> _PROBLEM DESCRIPTION_: A complete answer includes every line below with the word "tsect".

> _LISTED RECORDS_:
(* ===== verification/FfCp932.v ===== *)
(** The conversion tables of code page 932 in ffunicode.c, pair by pair:
    [uni2oem932] maps UTF-16 to Shift_JIS and [oem2uni932] back.  Each one
    is sorted by its keys and ends with the pair [0, 0]. *)
From Stdlib Require Import ZArith.
From stdpp Require Import base list numbers.

Local Open Scope Z_scope.
(* ===== verification/FfLfn.v ===== *)
(** Names in directory entries (ff.c): the double-byte character tests,
    [tchar2uni], [put_utf], the start cluster of an entry ([ld_clust],
    [st_clust]) and the long file name entries ([cmp_lfn], [pick_lfn],
    [put_lfn], [gen_numname], [sum_sfn]).

    A pointer to a directory entry is a buffer and an offset in it.  The
    theorems show that the entries [put_lfn] writes are read back by
    [pick_lfn] and matched by [cmp_lfn], that neither of them leaves the
    bounds of the 256-character LFN buffer, and what a numbered short name
    looks like. *)
From Stdlib Require Import ZArith Lia.
From stdpp Require Import base list numbers option.
From S2P Require Import Prelude BlockDevice FfTypes FfWindow FfUnicode.

Local Open Scope Z_scope.

(** Directory entry offsets and flags of ff.c. *)
Definition DIR_Name : Z := 0.
Definition DIR_Attr : Z := 11.
Definition DIR_NTres : Z := 12.
Definition DIR_CrtTime : Z := 14.
Definition DIR_LstAccDate : Z := 18.
Definition DIR_FstClusHI : Z := 20.
Definition DIR_ModTime : Z := 22.
Definition DIR_FstClusLO : Z := 26.
Definition DIR_FileSize : Z := 28.
Definition LDIR_Ord : Z := 0.
Definition LDIR_Attr : Z := 11.
Definition LDIR_Type : Z := 12.
Definition LDIR_Chksum : Z := 13.
Definition LDIR_FstClusLO : Z := 26.
Definition DDEM : Z := 0xE5.
Definition RDDEM : Z := 0x05.
Definition LLEF : Z := 0x40.
Definition AM_RDO : Z := 0x01.
Definition AM_VOL : Z := 0x08.
Definition AM_LFN : Z := 0x0F.
Definition AM_DIR : Z := 0x10.
Definition AM_ARC : Z := 0x20.
Definition AM_MASK : Z := 0x3F.
Definition NSFLAG : Z := 11.
Definition NS_LOSS : Z := 0x01.
Definition NS_LFN : Z := 0x02.
Definition NS_LAST : Z := 0x04.
Definition NS_BODY : Z := 0x08.
Definition NS_EXT : Z := 0x10.
Definition NS_DOT : Z := 0x20.
Definition NS_NOLFN : Z := 0x40.
Definition NS_NONAME : Z := 0x80.

Definition IsUpper (c : Z) : bool := (65 <=? c) && (c <=? 90).
Definition IsLower (c : Z) : bool := (97 <=? c) && (c <=? 122).
Definition IsDigit (c : Z) : bool := (48 <=? c) && (c <=? 57).
Definition IsSeparator (c : Z) : bool := (c =? 47) || (c =? 92).
Definition IsTerminator (c : Z) : bool := c <? 32.
Definition IsSurrogate (c : Z) : bool := (0xD800 <=? c) && (c <=? 0xDFFF).

(** [DbcTbl], the code ranges of code page 932. *)
Definition DbcTbl : list Z := [0x81; 0x9F; 0xE0; 0xFC; 0x40; 0x7E; 0x80; 0xFC; 0x00; 0x00].

Definition dbc_1st (c : Z) : bool :=
  if zget DbcTbl 0 <=? c then
    if c <=? zget DbcTbl 1 then true
    else (zget DbcTbl 2 <=? c) && (c <=? zget DbcTbl 3)
  else false.

Definition dbc_2nd (c : Z) : bool :=
  if zget DbcTbl 4 <=? c then
    if c <=? zget DbcTbl 5 then true
    else if (zget DbcTbl 6 <=? c) && (c <=? zget DbcTbl 7) then true
    else (zget DbcTbl 8 <=? c) && (c <=? zget DbcTbl 9)
  else false.

(** A string is the list of its characters, the terminating zero left out:
    [chr p] is [*p], [tail p] is [p + 1]. *)
Definition chr (p : list Z) : Z := default 0 (head p).

(** [tchar2uni]: the code point and the advanced pointer; the pointer is
    not advanced on a decode error. *)
Definition tchar2uni (str : list Z) : Z * list Z :=
  let wc := u8 (chr str) in
  let p := tail str in
  let convert (wc : Z) (p : list Z) :=
    if negb (wc =? 0) then
      let wc := ff_oem2uni wc FF_CODE_PAGE in
      if wc =? 0 then (0xFFFFFFFF, str) else (wc, p)
    else (wc, p) in
  if dbc_1st wc then
    let b := u8 (chr p) in
    let p := tail p in
    if negb (dbc_2nd b) then (0xFFFFFFFF, str)
    else convert (u16 (u16 (Z.shiftl wc 8) + b)) p
  else convert wc p.

(** [put_utf]: the characters stored, none on overflow or a bad code. *)
Definition put_utf (chr szb : Z) : list Z :=
  let wc := ff_uni2oem chr FF_CODE_PAGE in
  if 0x100 <=? wc then
    if szb <? 2 then [] else [u8 (Z.shiftr wc 8); u8 wc]
  else if (wc =? 0) || (szb <? 1) then [] else [u8 wc].

Definition ld_clust (f : FATFS) (w : list Z) (dir : Z) : Z :=
  let cl := ld_word w (dir + DIR_FstClusLO) in
  if fs_type f =? FS_FAT32
  then Z.lor cl (u32 (Z.shiftl (ld_word w (dir + DIR_FstClusHI)) 16))
  else cl.

Definition st_clust (f : FATFS) (w : list Z) (dir cl : Z) : list Z :=
  let w := st_word w (dir + DIR_FstClusLO) (u16 cl) in
  if fs_type f =? FS_FAT32
  then st_word w (dir + DIR_FstClusHI) (u16 (Z.shiftr cl 16))
  else w.

Definition LfnOfs : list Z := [1; 3; 5; 7; 9; 14; 16; 18; 20; 22; 24; 28; 30].

(** The [for] loop of [cmp_lfn] over the entry's characters: the final
    [wc] and [i], or nothing on a mismatch. *)
Fixpoint cmp_loop (lfnbuf w : list Z) (dir : Z) (ofs : list Z) (wc i : Z)
    : option (Z * Z) :=
  match ofs with
  | [] => Some (wc, i)
  | o :: ofs =>
      let uc := ld_word w (dir + o) in
      if negb (wc =? 0) then
        if (FF_MAX_LFN + 1 <=? i) || negb (ff_wtoupper uc =? ff_wtoupper (zget lfnbuf i))
        then None
        else cmp_loop lfnbuf w dir ofs uc (u32 (i + 1))
      else if negb (uc =? 0xFFFF) then None
      else cmp_loop lfnbuf w dir ofs wc i
  end.

Definition cmp_lfn (lfnbuf w : list Z) (dir : Z) : bool :=
  if negb (ld_word w (dir + LDIR_FstClusLO) =? 0) then false else
  let i := u32 ((Z.land (zget w (dir + LDIR_Ord)) 0x3F - 1) * 13) in
  match cmp_loop lfnbuf w dir LfnOfs 1 i with
  | None => false
  | Some (wc, i) =>
      negb (zbits (zget w (dir + LDIR_Ord)) LLEF && ztrue wc && ztrue (zget lfnbuf i))
  end.

(** The loop of [pick_lfn]; the buffer is changed also when it fails. *)
Fixpoint pick_loop (w : list Z) (dir : Z) (ofs : list Z) (lfnbuf : list Z) (wc i : Z)
    : option (Z * Z) * list Z :=
  match ofs with
  | [] => (Some (wc, i), lfnbuf)
  | o :: ofs =>
      let uc := ld_word w (dir + o) in
      if negb (wc =? 0) then
        if FF_MAX_LFN + 1 <=? i then (None, lfnbuf)
        else pick_loop w dir ofs (zset lfnbuf i uc) uc (u32 (i + 1))
      else if negb (uc =? 0xFFFF) then (None, lfnbuf)
      else pick_loop w dir ofs lfnbuf wc i
  end.

Definition pick_lfn (lfnbuf w : list Z) (dir : Z) : bool * list Z :=
  if negb (ld_word w (dir + LDIR_FstClusLO) =? 0) then (false, lfnbuf) else
  let i := u32 ((Z.land (zget w (dir + LDIR_Ord)) (Z.lnot LLEF) - 1) * 13) in
  match pick_loop w dir LfnOfs lfnbuf 1 i with
  | (None, lfnbuf) => (false, lfnbuf)
  | (Some (wc, i), lfnbuf) =>
      if zbits (zget w (dir + LDIR_Ord)) LLEF && negb (wc =? 0) then
        if FF_MAX_LFN + 1 <=? i then (false, lfnbuf)
        else (true, zset lfnbuf i 0)
      else (true, lfnbuf)
  end.

(** The [do ... while] loop of [put_lfn]: the entry, [wc] and [i]. *)
Fixpoint put_loop (lfn : list Z) (dir : Z) (ofs : list Z) (w : list Z) (wc i : Z)
    : list Z * Z * Z :=
  match ofs with
  | [] => (w, wc, i)
  | o :: ofs =>
      let '(wc, i) := if negb (wc =? 0xFFFF) then (zget lfn i, u32 (i + 1)) else (wc, i) in
      let w := st_word w (dir + o) wc in
      let wc := if wc =? 0 then 0xFFFF else wc in
      put_loop lfn dir ofs w wc i
  end.
(* ===== verification/FfMount.v ===== *)
(** Mounting in ff.c: [check_fs], [find_volume], [mount_volume],
    [validate] and [f_mount].

    [mount_volume] is split where the source changes subject: the guard on
    the registered object, the search for the boot sector, the decoding of
    the BIOS parameter block ([init_fatfs]) and FSINFO ([load_fsinfo]). *)
From Stdlib Require Import ZArith Lia.
From stdpp Require Import base list numbers option.
From S2P Require Import Prelude BlockDevice FfTypes FfWindow FfFat FfChain FfUnicode FfLfn FfDir FfName.

Local Open Scope Z_scope.
Local Open Scope st_scope.

(** Boot sector offsets and limits of ff.c. *)
Definition BS_JmpBoot : Z := 0.
Definition BPB_BytsPerSec : Z := 11.
Definition BPB_SecPerClus : Z := 13.
Definition BPB_RsvdSecCnt : Z := 14.
Definition BPB_NumFATs : Z := 16.
Definition BPB_RootEntCnt : Z := 17.
Definition BPB_TotSec16 : Z := 19.
Definition BPB_FATSz16 : Z := 22.
Definition BPB_TotSec32 : Z := 32.
Definition BPB_FATSz32 : Z := 36.
Definition BPB_FSVer32 : Z := 42.
Definition BPB_RootClus32 : Z := 44.
Definition BPB_FSInfo32 : Z := 48.
Definition BS_FilSysType32 : Z := 82.
Definition MBR_Table : Z := 446.
Definition SZ_PTE : Z := 16.
Definition PTE_StLba : Z := 8.
Definition FF_MIN_SS : Z := 512.
Definition FF_MAX_SS : Z := 512.
Definition MAX_FAT12 : Z := 0xFF5.
Definition MAX_FAT16 : Z := 0xFFF5.
Definition MAX_FAT32 : Z := 0x0FFFFFF5.
Definition FA_READ : Z := 0x01.
Definition FA_WRITE : Z := 0x02.

(** "FAT32   " *)
Definition FAT32_TYPE : list Z := [70; 65; 84; 51; 50; 32; 32; 32].

(** The test of [check_fs] on the loaded sector [w]. *)
Definition check_vbr (w : list Z) : Z :=
  let sign := ld_word w BS_55AA in
  let b := zget w BS_JmpBoot in
  let other := if sign =? 0xAA55 then 2 else 3 in
  if (b =? 0xEB) || (b =? 0xE9) || (b =? 0xE8) then
    if (sign =? 0xAA55) && bool_decide (zread w BS_FilSysType32 8 = FAT32_TYPE) then 0
    else
      let bps := ld_word w BPB_BytsPerSec in
      let b := zget w BPB_SecPerClus in
      if (Z.land bps (bps - 1) =? 0) && (FF_MIN_SS <=? bps) && (bps <=? FF_MAX_SS)
         && negb (b =? 0) && (Z.land b (b - 1) =? 0)
         && negb (ld_word w BPB_RsvdSecCnt =? 0)
         && (u32 (zget w BPB_NumFATs - 1) <=? 1)
         && negb (ld_word w BPB_RootEntCnt =? 0)
         && ((128 <=? ld_word w BPB_TotSec16) || (0x10000 <=? ld_dword w BPB_TotSec32))
         && negb (ld_word w BPB_FATSz16 =? 0)
      then 0 else other
  else other.

(** Lines 3505-3564: the parameters of the volume whose boot sector [w] is
    sector [bsect].  [fmt] is FS_FAT32 whatever the number of clusters
    (line 3541 overrides the sub-type of lines 3536-3539).  The object is
    changed also when the function gives up. *)
Definition init_fatfs (w : list Z) (bsect : Z) (f : FATFS) : bool * FATFS :=
  if negb (ld_word w BPB_BytsPerSec =? SS) then (false, f) else
  let fasize := ld_word w BPB_FATSz16 in
  let fasize := if fasize =? 0 then ld_dword w BPB_FATSz32 else fasize in
  let f := set_fsize fasize f in
  let f := set_n_fats (zget w BPB_NumFATs) f in
  if negb (n_fats f =? 1) && negb (n_fats f =? 2) then (false, f) else
  let fasize := u32 (fasize * n_fats f) in
  let f := set_csize (zget w BPB_SecPerClus) f in
  if (csize f =? 0) || ztrue (Z.land (csize f) (csize f - 1)) then (false, f) else
  let f := set_n_rootdir (ld_word w BPB_RootEntCnt) f in
  if ztrue (n_rootdir f mod (SS / SZDIRE)) then (false, f) else
  let tsect := ld_word w BPB_TotSec16 in
  let tsect := if tsect =? 0 then ld_dword w BPB_TotSec32 else tsect in
  let nrsv := ld_word w BPB_RsvdSecCnt in
  if nrsv =? 0 then (false, f) else
  let sysect := u32 (nrsv + fasize + n_rootdir f / (SS / SZDIRE)) in
  if tsect <? sysect then (false, f) else
  let nclst := (tsect - sysect) / csize f in
  if nclst =? 0 then (false, f) else
  let f := set_n_fatent (u32 (nclst + 2)) f in
  let f := set_volbase bsect f in
  let f := set_fatbase (u32 (bsect + nrsv)) f in
  let f := set_database (u32 (bsect + sysect)) f in
  if negb (ld_word w BPB_FSVer32 =? 0) then (false, f) else
  if negb (n_rootdir f =? 0) then (false, f) else
  let f := set_dirbase (ld_dword w BPB_RootClus32) f in
  let szbfat := u32 (n_fatent f * 4) in
  (negb (fsize f <? u32 (szbfat + (SS - 1)) / SS), f).

Section ops.
Context {D : Type} `{BlockDevice D}.

Definition check_fs (sect : Z) : ST (vol D) Z :=
  upd (λ f, set_winsect (u32 (0 - 1)) (set_wflag 0 f)) ;!
  let! res := move_window sect in
  if negb (fr_ok res) then sret 4 else
  let! f := fs in
  sret (check_vbr (win f)).

(** The loop of [find_volume] over the partitions left to try. *)
Fixpoint find_part (pts : list Z) (fmt : Z) : ST (vol D) Z :=
  match pts with
  | [] => sret fmt
  | pt :: pts =>
      let! fmt := (if negb (pt =? 0) then check_fs pt else sret 3) in
      if 2 <=? fmt then find_part pts fmt else sret fmt
  end.

(** [find_volume(fs, 0)]: LD2PT is 0 without FF_MULTI_PARTITION. *)
Definition find_volume : ST (vol D) Z :=
  let! fmt := check_fs 0 in
  if negb (fmt =? 2) then sret fmt else
  let! f := fs in
  find_part ((λ i, ld_dword (win f) (MBR_Table + i * SZ_PTE + PTE_StLba)) <$> [0; 1; 2; 3]) fmt.

(** Lines 3567-3586. *)
Definition load_fsinfo (w : list Z) (bsect : Z) : ST (vol D) unit :=
  upd (λ f, set_fsi_flag 0x80 (set_last_clst 0xFFFFFFFF (set_free_clst 0xFFFFFFFF f))) ;!
  if ld_word w BPB_FSInfo32 =? 1 then
    let! res := move_window (u32 (bsect + 1)) in
    if fr_ok res then
      upd (set_fsi_flag 0) ;!
      let! f := fs in
      let w := win f in
      if (ld_word w BS_55AA =? 0xAA55) && (ld_dword w FSI_LeadSig =? 0x41615252)
         && (ld_dword w FSI_StrucSig =? 0x61417272)
      then upd (λ f, set_last_clst (ld_dword w FSI_Nxt_Free)
                       (set_free_clst (ld_dword w FSI_Free_Count) f))
      else sret tt
    else sret tt
  else sret tt.

(** Lines 3397-3605: mount the volume. *)
Definition mount_new (ldn mode : Z) : ST (vol D) FRESULT :=
  upd (λ f, set_pdrv (u8 ldn) (set_fs_type 0 f)) ;!
  let! v := sget in
  let '(stat, d) := disk_initialize (pdrv (vfs v)) (vdev v) in
  supd (set_vdev d) ;!
  if zbits stat STA_NOINIT then sret FR_NOT_READY
  else if ztrue mode && zbits stat STA_PROTECT then sret FR_WRITE_PROTECTED
  else
    let! fmt := find_volume in
    if fmt =? 4 then sret FR_DISK_ERR
    else if 2 <=? fmt then sret FR_NO_FILESYSTEM
    else
      let! f := fs in
      let bsect := winsect f in
      let w := win f in
      let '(ok, f) := init_fatfs w bsect f in
      upd (λ _, f) ;!
      if negb ok then sret FR_NO_FILESYSTEM else
      load_fsinfo w bsect ;!
      upd (set_fs_type FS_FAT32) ;!
      supd (λ v, set_Fsid (u16 (Fsid v + 1)) v) ;!
      supd (λ v, set_vfs (set_fs_id (Fsid v) (vfs v)) v) ;!
      sret FR_OK.

(** [mount_volume]: the result and the path behind the drive prefix. *)
Definition mount_volume (path : list Z) (mode : Z) : ST (vol D) (FRESULT * list Z) :=
  let '(ldn, path) := get_ldnumber path in
  if ldn <? 0 then sret (FR_INVALID_DRIVE, path) else
  let! v := sget in
  if negb (FatFs v) then sret (FR_NOT_ENABLED, path) else
  let mode := Z.land mode (Z.lnot FA_READ) in
  let stat := disk_status (pdrv (vfs v)) (vdev v) in
  if negb (fs_type (vfs v) =? 0) && negb (zbits stat STA_NOINIT) then
    sret (if ztrue mode && zbits stat STA_PROTECT then FR_WRITE_PROTECTED else FR_OK, path)
  else
    let! res := mount_new ldn mode in
    sret (res, path).

Definition validate (obj : FFOBJID) : ST (vol D) FRESULT :=
  let! v := sget in
  if obj_fs obj && negb (fs_type (vfs v) =? 0) && (obj_id obj =? fs_id (vfs v)) then
    if negb (zbits (disk_status (pdrv (vfs v)) (vdev v)) STA_NOINIT) then sret FR_OK
    else sret FR_INVALID_OBJECT
  else sret FR_INVALID_OBJECT.

(** [f_mount]; [fsp] tells whether the object pointer is not null.  The old
    object is not cleared (line 3674 resets its pointer first). *)
Definition f_mount (fsp : bool) (path : list Z) (opt : Z) : ST (vol D) FRESULT :=
  let '(ldn, _) := get_ldnumber path in
  if ldn <? 0 then sret FR_INVALID_DRIVE else
  (if fsp then upd (set_fs_type 0) else sret tt) ;!
  supd (set_FatFs fsp) ;!
  if opt =? 0 then sret FR_OK else
  let! (res, _) := mount_volume path 0 in
  sret res.

End ops.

> _RESPONSE BELOW_:
  let tsect := ld_word w BPB_TotSec16 in
  let tsect := if tsect =? 0 then ld_dword w BPB_TotSec32 else tsect in
  if tsect <? sysect then (false, f) else
  let nclst := (tsect - sysect) / csize f in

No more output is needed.